28 Mayıs 2015 Perşembe

Vira Bismillah!

Merhaba;

Sözün de bir kaderi olduğuna inanırım ben...
Kelimeleri yan yana getirip bir anlam yüklediğini iddia ededursun insanoğlu; söz, esasen kendi yatağını kendisi belirler.
Birkaç dakikadır bilgisayarımın ekranında harfler dans etmekteler... Nereden nasıl başlayacağımı tasarlayıp duruyorum ama her cümlenin sonunda başa sarıyoruz birlikte. Harfler bana kolay teslim olmayacaklar belli ki. Böyledir işte, söz kendi kaderini tayin etmek için olmadık zorluklar çıkarabilir.
Rivayet o ki, konuşmaya erken başlamışım... Hatta aile büyüklerinin anlattıklarına göre, epey afili cümleler kurarak başlamışım konuşmaya. O günleri hatırlamam mümkün değil kuşkusuz. Ama yazmaya nasıl başladığımı pekala hatırlıyorum.
Okumayı söker sökmez, bana mektuplar yazmaya başlamıştı kundaktaki yeğenim. Ben de kurşun kalemin çizgili parşömen kağıda düşürdüğü kocaman harflerle cevaplar yazıyordum. Mektubun sonuna "halan derya" notları düşerek üstelik... Evet evet, ilkokula başlayacağım yaz, ailenin ilk ikinci kuşak üyesi aramıza katılmıştı. Nasıl büyük bir ciddiyetle ve sorumluluk duygusuyla yazardım o mektupları... Ah! Çocukluk her şeyi gereğinden çok ciddiye almak değil midir biraz da? Büyükler oyun sanadursun çocukların yapıp ettiklerini; başka kim iki sandalye bir çarşafla koca bir ev kurduğuna inanacak ciddiyete sahiptir?
İkinci ders zili çalıp da uzun teneffüse çıktığımız zaman Mehmet Öğretmen elinde bir zarfla çıkagelirdi. Babamın arkadaşıydı. Her seferinde aynı replik tekrarlanırdı aramızda:

- Mektubun var Derya! Ama bana bir hediye alacağına söz vermeden vermeyeceğim zarfı...
- Şimdi söz veremem Öğretmenim. Ama büyüyünce alırım.
- Neden?
- Size hediye alacak param yok çünkü.
- Babana söyle o versin parayı; onun parası vardır.
- İyi de mektup babama değil bana geldi Öğretmenim. Neden babam alsın hediyeyi?
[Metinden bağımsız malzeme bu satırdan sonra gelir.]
(** X3: the assembler never panics, and when it returns an error it has
    written nothing: database and caches are as they were before the
    call. *)
Theorem X3_assemble_error_writes_nothing tx userModel w :
  (forall msg, fst (fillUserResponse tx userModel w) <> Panic msg) /\
  (forall err w',
     fillUserResponse tx userModel w = (Fail err, w') ->
     db w' = db w /\ caches w' = caches w).
Proof.
  split; [intros msg; apply fillUserResponse_no_panic |].
  intros err w' Hrun.
  refine (hoare_not_Ok _ _ _ _ _ _ _ (fillUserResponse_spec tx userModel (db w) (caches w))
            (conj eq_refl eq_refl) Hrun _).
  discriminate.
Qed.

Lemma X3_assemble_error_writes_nothing_witness :
  let w := set_faults [None; Some "bad connection"] Scenario.w0 in
  let w' := snd (fillUserResponse Scenario.db0 Scenario.alice w) in
  fillUserResponse Scenario.db0 Scenario.alice w = (Fail (ErrOther "bad connection"), w') /\
  db w' = db w /\ caches w' = caches w.
Proof.
  intros w w'.
  assert (Hrun : fillUserResponse Scenario.db0 Scenario.alice w
                 = (Fail (ErrOther "bad connection"), w')).
  { unfold w'. destruct (fillUserResponse Scenario.db0 Scenario.alice w) as [r w1] eqn:Hr.
    simpl. f_equal. change r with (fst (r, w1)). rewrite <- Hr. vm_compute. reflexivity. }
  split; [exact Hrun |].
  exact (proj2 (X3_assemble_error_writes_nothing Scenario.db0 Scenario.alice w) _ _ Hrun).
Defined.

(** X4: whatever it returns, the assembler leaves the database, the
    by-username map and the sibling caches as they were, and neither
    deletes nor overwrites an entry of [UserByIDCache] or of
    [IconHashByUserIDCache]. *)
Theorem X4_assemble_frame tx userModel w :
  let w' := snd (fillUserResponse tx userModel w) in
  db w' = db w /\ entries_kept (caches w) (caches w').
Proof.
  simpl.
  refine (hoare_final _ _ _ _ (fun d c => d = db w /\ entries_kept (caches w) c) w
            (fillUserResponse_spec tx userModel (db w) (caches w))
            (conj eq_refl eq_refl) _ _).
  - intros user d c [-> Hfill]. split; [reflexivity |].
    exact (fill_ok_entries_kept _ _ _ _ _ Hfill).
  - intros d c [-> ->]. split; [reflexivity | apply entries_kept_refl].
Qed.

(** ** What every request keeps *)

(** A property of database and caches that the five ways in which the
    handlers change them keep is kept by every request. *)
Lemma serve_preserves (P : DB -> Caches -> Prop) :
  (forall d c tx userModel user c',
     P d c -> icons tx = icons d -> fill_ok tx userModel c user c' -> P d c') ->
  (forall d c userID, P d c -> P d (invalidated userID c)) ->
  (forall d c userID image,
     P d c -> P (icon_inserted (icons_deleted d userID) userID image) c) ->
  (forall d c req hashedPassword,
     P d c -> name_taken d (PostUserRequest.Name req) = false ->
     P (registered d req hashedPassword) c) ->
  (forall d c username user row,
     P d c ->
     List.find (fun u => String.eqb (UserModel.Name u) username) (users d) = Some user ->
     icon_row_of d (UserModel.ID user) = Some row ->
     P d (icon_published c username (UserModel.ID user) (iconHash (IconRow.Image row)))) ->
  forall w q, P (db w) (caches w) -> P (db (serve w q)) (caches (serve w q)).
Proof.
  intros Hfill Hinv Hicon Hreg Hpub w q HP.
  assert (Hasm : forall d c, assembled_on (db w) (caches w) d c -> P d c).
  { intros d c [-> [-> | (userModel & user & Hok)]]; [exact HP |].
    eapply Hfill; [exact HP | reflexivity | exact Hok]. }
  unfold serve. destruct q as [r c e fs]. simpl.
  set (w1 := arrive _ w).
  assert (Hat : at_state (db w) (caches w) (db w1) (caches w1)) by (split; reflexivity).
  destruct r; simpl.
  - eapply hoare_final; [apply getIconHandler_spec | exact Hat | |].
    + intros ? d c' [-> [-> | (user & row & Huser & Hrow & ->)]]; [exact HP |].
      apply Hpub; assumption.
    + intros d c' [-> ->]. exact HP.
  - eapply hoare_final; [apply postIconHandler_spec | exact Hat | |].
    + intros ? d c' (sess & userID & image & _ & _ & -> & ->).
      apply Hinv, Hicon, HP.
    + intros d c' [-> ->]. exact HP.
  - eapply hoare_final; [apply getMeHandler_spec | exact Hat | |]; [intros ? | ]; exact Hasm.
  - eapply hoare_final; [apply registerHandler_spec | exact Hat | |].
    + intros ? d c' (req & pw & user & c1 & _ & Hfree & Hok & _ & -> & ->).
      apply Hinv, Hreg; [| exact Hfree].
      eapply Hfill; [exact HP | | exact Hok]. reflexivity.
    + intros d c' [-> [-> | (req & pw & user & Hok)]]; [exact HP |].
      eapply Hfill; [exact HP | | exact Hok]. reflexivity.
  - eapply hoare_final; [apply loginHandler_spec | exact Hat | |].
    + intros ? d c' [-> ->]. exact HP.
    + intros d c' [-> ->]. exact HP.
  - eapply hoare_final; [apply getUserHandler_spec | exact Hat | |]; [intros ? | ]; exact Hasm.
Qed.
Mehmet Öğretmen, son cümlede kalın gözlüklerinin altından muzip bakışlarıyla bakar; sonunda kahkahayı koyverirdi. Ve bıkmadan usanmadan her mektupta aynı konuşmayı yapardı benimle...

İşte yazma serüvenimin başlangıcı böyleydi. Aynı yılın yazında ise bana mektup yazdığına inandığım veledi kundakta ve daha anlamlı tek ses çıkaramazken görünce şaşırmıştım. Oysa ben mektuplarımızı, mektuplarda yazdıklarımızı konuşmak için hasretle bekliyordum onun gelmesini... Hayret ve daha çok da hayal kırıklığıyla "Ama konuşamıyor ki daha, bana nasıl mektup yazdı?" diye sormuştum ablama... "Konuşamaz ama yazar!" demişti ablam ve ben inanmıştım.

Sonraki yıllarda pek çok kere konuştum, pek çok kere yazdım.

Her seferinde kelimelere neredeyse yalvararak başladım konuşmaya ya da yazmaya... Ah ben nasıl heyecanlanırım siz bilmezsiniz?

Yasemin olmasaydı, ben muhtemelen bir blog kurmayı erteliyor olacaktım.

Başladık bakalım... Vira Bismillah!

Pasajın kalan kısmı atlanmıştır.